How to do Fundamental Analysis of Stocks?

Posted by Saurabh Chaurasia on

Fundamental Analysis of Stocks

 

One of the most important tools in a successful trader’s toolbox is his ability to analyze the market situation. In Stock Market, stock analysis can be of multiple types depending on the use case, this article concerns fundamental analysis which in essence is a method of determining the current and projected value of an asset or corporation.

What is Fundamental Analysis? 

Fundamental analysis studies forces that affect the security’s value starting from the macroeconomic conditions such as public policy to microeconomic issues like the impact of company management. It is important to understand however that fundamental analysis is in stark contrast to technical analysis which primarily uses historical market data such as price and volume to forecast the price vectors.
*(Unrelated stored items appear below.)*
(** X17. The Claude adapter's stream: [CompleteStream] always hands back
    a channel; when the context is never cancelled the chunks on it are
    non-empty deltas followed by exactly one last chunk, either the final
    one or a failure; and a cancellation only cuts that stream short,
    delivering its first chunks unchanged. *)
Theorem claude_stream_is_clean_and_cut
    (TrimSpace : string -> string)
    (Unmarshal : string -> result claude.claudeStreamDelta)
    (Do : claude.claudeRequest -> result HTTPResponse)
    (req : Request) (b : Budget) :
  exists full,
    claude.CompleteStream TrimSpace Unmarshal Do req None = Ok full
    /\ cleanStream full
    /\ claude.CompleteStream TrimSpace Unmarshal Do req b = Ok (cut b full).
Proof.
  unfold claude.CompleteStream. eexists. split; [reflexivity|]. split.
  - unfold claude.produce. repeat goal_case;
      first [apply claude_readLoop_clean
            |apply cleanStream_sendLast; [reflexivity|apply adapterChunk_error]].
  - f_equal. unfold claude.produce. repeat goal_case;
      first [apply claude_readLoop_cut | apply sendLast_cut].
Qed.

Lemma gemini_readLoop_clean TrimSpace Unmarshal lines ending :
  cleanStream (gemini.readLoop TrimSpace Unmarshal lines ending None).
Proof.
  induction lines as [|raw lines IH]; cbn; repeat goal_case;
    stream_leaf IH.
Qed.

Lemma gemini_readLoop_cut TrimSpace Unmarshal lines ending :
  forall b,
    gemini.readLoop TrimSpace Unmarshal lines ending b
    = cut b (gemini.readLoop TrimSpace Unmarshal lines ending None).
Proof.
  induction lines as [|raw lines IH]; intros b; cbn [gemini.readLoop].
  - destruct ending; apply sendLast_cut.
  - repeat goal_case;
      first [apply IH | apply sendLast_cut | reflexivity
            | cbn; f_equal; apply (IH (Some _))].
Qed.

(** X18. The Gemini adapter's stream: whether [CompleteStream] hands back
    a channel does not depend on the cancellation; when it does, the
    chunks of the uncancelled stream are non-empty deltas followed by
    exactly one last chunk, and a cancellation only cuts that stream
    short. *)
Theorem gemini_stream_is_clean_and_cut
    (apiKey baseURL : string)
    (TrimSpace : string -> string)
    (Unmarshal : string -> result gemini.geminiResponse)
    (NewRequest : string -> option error)
    (Do : string -> gemini.geminiRequest -> result HTTPResponse)
    (req : Request) (b : Budget) (ch : list Chunk) :
  gemini.CompleteStream apiKey baseURL TrimSpace Unmarshal NewRequest Do req b
    = Ok ch ->
  exists full,
    gemini.CompleteStream apiKey baseURL TrimSpace Unmarshal NewRequest Do req None
      = Ok full
    /\ cleanStream full
    /\ ch = cut b full.
Proof.
  unfold gemini.CompleteStream.
  destruct (unsupportedFloat _); [discriminate|].
  destruct (NewRequest _); [discriminate|].
  intros [= <-]. eexists. split; [reflexivity|]. split.
  - unfold gemini.produce. repeat goal_case;
      first [apply gemini_readLoop_clean
            |apply cleanStream_sendLast; [reflexivity|apply adapterChunk_error]].
  - unfold gemini.produce. repeat goal_case;
      first [apply gemini_readLoop_cut | apply sendLast_cut].
Qed.

Lemma gemini_stream_is_clean_and_cut_witness :
  exists full,
    gemini.CompleteStream "key" "https://generativelanguage.googleapis.com"
      trimLF geminiUnmarshal (fun _ => None) geminiUpstream flashRequest None
      = Ok full
    /\ cleanStream full
    /\ [mkChunk "Hello" false None] = cut (Some 1%nat) full.
Proof.
  apply (gemini_stream_is_clean_and_cut "key"
           "https://generativelanguage.googleapis.com" trimLF geminiUnmarshal
           (fun _ => None) geminiUpstream flashRequest (Some 1%nat)).
  vm_compute. reflexivity.
Defined.

Lemma last_cons_default {A} (l : list A) :
  forall a d, List.last (a :: l) d = List.last l a.
Proof.
  induction l as [|b l IH]; intros a d; [reflexivity|].
  change (List.last (a :: b :: l) d) with (List.last (b :: l) d).
  now rewrite !IH.
Qed.

Lemma mapMessages_spec ms :
  forall system messages,
    claude.mapMessages ms system messages
    = (List.last (map Message_Content (List.filter isSystem ms)) system,
       (messages
        ++ map (fun m => claude.mkClaudeMessage (claudeRole m) (Message_Content m))
             (List.filter (fun m => negb (isSystem m)) ms))%list).
Proof.
  induction ms as [|m ms IH]; intros system messages; cbn [claude.mapMessages].
  - cbn. now rewrite app_nil_r.
  - cbn [List.filter].
    change (String.eqb (Message_Role m) "system") with (isSystem m).
    destruct (isSystem m) eqn:Hs; rewrite IH; cbn [negb map].
    + now rewrite last_cons_default.
    + fold (claudeRole m). now rewrite <- app_assoc.
Qed.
The end goal of fundamental analysis is to quantify the company’s valuation and match it against the current price to conclude whether the investment is overvalued or undervalued.

 How to do Fundamental Analysis of Stocks?
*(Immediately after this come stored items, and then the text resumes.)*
Definition get_today_homework (date : option string) (fuel : nat)
  : F W (list HomeworkRecord) :=
  if negb (otruthy username) || negb (otruthy password)
  then lift (raise missing_credentials)
  else
    target_date <<- lift
      (if otruthy date then
         parsed <- lift_result (parse_date date) ;;
         match parsed with
         | Some t => ret t
         | None => datetime_now drv   (* not reached: [date] is not [None] *)
         end
       else datetime_now drv) ;;
    with_playwright
      (launched <<- lift (attempt (Browser.launch_browser drv)) ;;
       match launched with
       | inr e => lift (cleanup None None e)
       | inl b =>
           created <<- lift (attempt (Browser.create_context drv b)) ;;
           match created with
           | inr e => lift (cleanup None (Some b) e)
           | inl c =>
               ftry_except
                 (paged <<- lift (Browser.create_page drv c) ;;
                  if negb (otruthy username) || negb (otruthy password)
                  then lift (raise (ValueError "Credentials not configured."))
                  else
                    login_success <<- Auth.login drv (CI env)
                                        (default EmptyString username)
                                        (default EmptyString password) fuel ;;
                    if negb login_success then lift (raise login_failed)
                    else
                      nav_success <<- lift (Navigator.navigate_to_homework drv) ;;
                      if negb nav_success then lift (raise navigation_failed)
                      else
                        homework <<- lift (extract_homework drv (Some target_date)) ;;
                        closed <<- lift (await (CloseContext c) ;;
                                         await (CloseBrowser b)) ;;
                        lift (ret homework))
                 (fun e => lift (cleanup (Some c) (Some b) e))
           end
       end).

End WithDriver.
End Scraper.

(** ** Fixture pages

    Pages that never change, in the manner of the mocked pages of the
    test-suite: every call is answered from a fixed description. *)
Module Fixture.
Import PyStr.

Record page_model : Type := mkpage {
  pm_url : string;
  pm_all : locator -> result (list locator);
  pm_count : locator -> result nat;
  pm_text : locator -> result (option string);
  pm_attribute : locator -> string -> result (option string);
  pm_visible : locator -> result bool;
  pm_click : locator -> bool -> result unit;
  pm_get_by_role : result unit
}.

Definition static_answer (p : page_model) (A : Type) (c : call A) : result A :=
  match c in call T return result T with
  | Goto _ _ _ => Ok tt
  | Reload _ _ => Ok tt
  | Title => Ok "Webtop"
  | WaitForUrl _ _ => Ok tt
  | WaitForLoadState _ _ => Ok tt
  | WaitForSelector _ _ _ => Ok tt
  | WaitForTimeout _ => Ok tt
  | Evaluate _ => Ok tt
  | Screenshot _ _ => Ok tt
  | GetByRole _ _ _ => pm_get_by_role p
  | AddInitScript => Ok tt
  | Count l => pm_count p l
  | All l => pm_all p l
  | IsVisible l => pm_visible p l
  | GetAttribute l name => pm_attribute p l name
  | TextContent l => pm_text p l
  | Click l force _ => pm_click p l force
  | Fill _ _ => Ok tt
  | WaitFor _ _ _ => Ok tt
  | ScrollIntoViewIfNeeded _ => Ok tt
  | ElementHandle _ => Ok true
  | StartPlaywright => Ok tt
  | StopPlaywright => Ok tt
  | Launch _ _ _ => Ok 0%nat
  | Contexts _ => Ok 0%nat
  | CloseBrowser _ => Ok tt
  | NewContext _ => Ok 0%nat
  | NewPage _ => Ok tt
  | CloseContext _ => Ok tt
  end.

Definition static_driver (p : page_model) : PageDriver unit :=
  mkDriver unit
    (fun A c w => (static_answer p A c, w))
    (fun _ => pm_url p)
    (fun _ => 0%Q)
    (fun _ => mkdatetime 2026 1 21 12 0 0 0)
    (fun _ w => w).

Definition start : state unit := mkstate tt [].

(** A page on which nothing is found and [get_by_role] raises. *)
Definition blank_page : page_model :=
  mkpage Config.LOGIN_URL
    (fun _ => Ok [])
    (fun _ => Ok 0%nat)
    (fun _ => Ok None)
    (fun _ _ => Ok None)
    (fun _ => Ok false)
    (fun _ _ => Ok tt)
    (Raise (PlaywrightError "no element with this role")).

(** A week page with the headings of 20/01/2026 and 22/01/2026 and a
    table of three rows: a row of six cells whose lesson and homework
    cells hold the "no data yet" text, a row of five cells, and a row
    of seven cells with a link in the last one.  When [broken], a
    fourth row follows whose cells cannot be read. *)
Definition heading_text (i : nat) : option string :=
  match i with
  | 0%nat => Some "יום שלישי | 20/01/2026 | ב׳ שְׁבָט תשפ״ו"
  | 1%nat => Some "יום חמישי | 22/01/2026 | ד׳ שְׁבָט תשפ״ו"
  | _ => None
  end.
In practice, an analyst will research the overall economic conditions before moving on to the specific industry and finally focusing on the individual company’s performance to arrive at a fair market valuation for the certain stock. Fundamental analysis makes use of publicly available data in order to better understand the fair market value of the stock in question. To exemplify this further, an investor looking to invest in bonds will consider the economic factors like Interests Rates, Foreign Direct Investments, Inflation, GDP Growth, to name a few. Similarly for a stock trader information such as revenues, earnings, debt-equity ratio, profit margins, and expansion plans are important metrics for performing a fundamental analysis.

 

Based on the information thus accrued, the analysis will make a deterministic model around the estimated value of the company which is referred to as the company’s intrinsic value. It is important to remember that this value is only an estimate of the analyst’s research and may be incorrect as well. However, if the analysis reveals that the investment’s current value is underpriced, they may publish a buy or overweight rating for said stock. On the other hand if the analysis shows that the calculated price is lower than the current price the stock is considered overvalued and the investor may push for a sell or underweight memo.

Stocks which are rated higher find their way into portfolios of more and more investors which eventually leads to their prices being driven up, similarly stocks which have unfavorable ratings usually fall in prices and are removed from portfolios or added as “short” positions.
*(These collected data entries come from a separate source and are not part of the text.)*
(** X7. A request without the mark is answered with 401 while the store
    holds a refresh token; the refresh succeeds; other components may
    call store operations before the reply, while the refresh is pending
    and while the retried request is.  Then the refresh was posted once,
    with the refresh token the store held when the 401 came; [login] was
    called with the user the store held when the refresh settled; the
    request went out once more, with [Bearer] and the new access token,
    empty or not; and the caller gets what the transport makes of that
    request, without [logout] being called when it fails. *)
Theorem one_401_one_refresh_one_retry
    (st : Store) (cfg : AxiosRequestConfig) (resp : AxiosResponse)
    (ops1 ops2 ops3 : list op) (rt a r : string) (final : reply) :
  _retry cfg = false -> status resp = 401%Z ->
  refreshToken (getState (apply_ops ops1 st)) = Some rt -> rt <> "" ->
  let st2 := apply_ops ops2 (apply_ops ops1 st) in
  let sent1 := request_interceptor (getState st) cfg in
  let sent2 := with_header "Authorization" ("Bearer " +:+ a) (mark_retry sent1) in
  exists m,
    run (api st [] cfg)
      ((App <$> ops1) ++ Transport (Answered resp)
       :: (App <$> ops2) ++ Refresh (Refreshed a r)
       :: (App <$> ops3) ++ [Transport final]) = Some m
    /\ log m = [Sent sent1; RefreshPosted rt;
                CalledLogin (user (getState st2)) a r; Sent sent2]
    /\ headers sent2 !! "Authorization" = Some ("Bearer " +:+ a)
    /\ store m = apply_ops ops3 (login (user (getState st2)) a r st2)
    /\ at_ m = Settled (settle sent2 final).
Proof.
  intros Hretry Hst Hrt Hne st2 sent1 sent2.
  eexists. split.
  - unfold api. rewrite run_App_ops. cbn [store at_ log].
    erewrite run_cons; [|by apply step_Transport].
    rewrite (transport_settled_401 _ _ _ Hst).
    rewrite (response_rejected_refreshes _ _ rt);
      [ | by apply status_is_401_spec; eauto
        | by simpl; rewrite request_interceptor_retry | done | done ].
    rewrite run_App_ops. cbn [store at_ log].
    erewrite run_cons; [|by apply step_Refresh].
    unfold refresh_settled, api. cbn [store at_ log config].
    fold st2 sent1. rewrite request_interceptor_after_refresh. fold sent2.
    rewrite run_App_ops. cbn [store at_ log].
    erewrite run_cons; [|by apply step_Transport].
    rewrite transport_settled_marked by done. reflexivity.
  - simpl. repeat split. apply lookup_insert_eq.
Qed.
Fundamental analysis however is much more than just valuations, to better understand this claim let's take a look at a brand like Coca-Cola, while it is important to examine its quantitative metrics, it is also very important to look at the brand recall of the company. After all there are thousands of beverage manufacturers worldwide but few garner the recognition that Coca-Cola does. It is difficult to put a number on the value of something as intangible as brand value, but it is something to be taken into account nonetheless.

In essence, fundamental analysis appears to be a serious addition to the arsenal that a trader must use to have a successful investment irrespective of the hold duration. However, one must exercise caution and due diligence in addition to fundamental analysis to perform better in the market.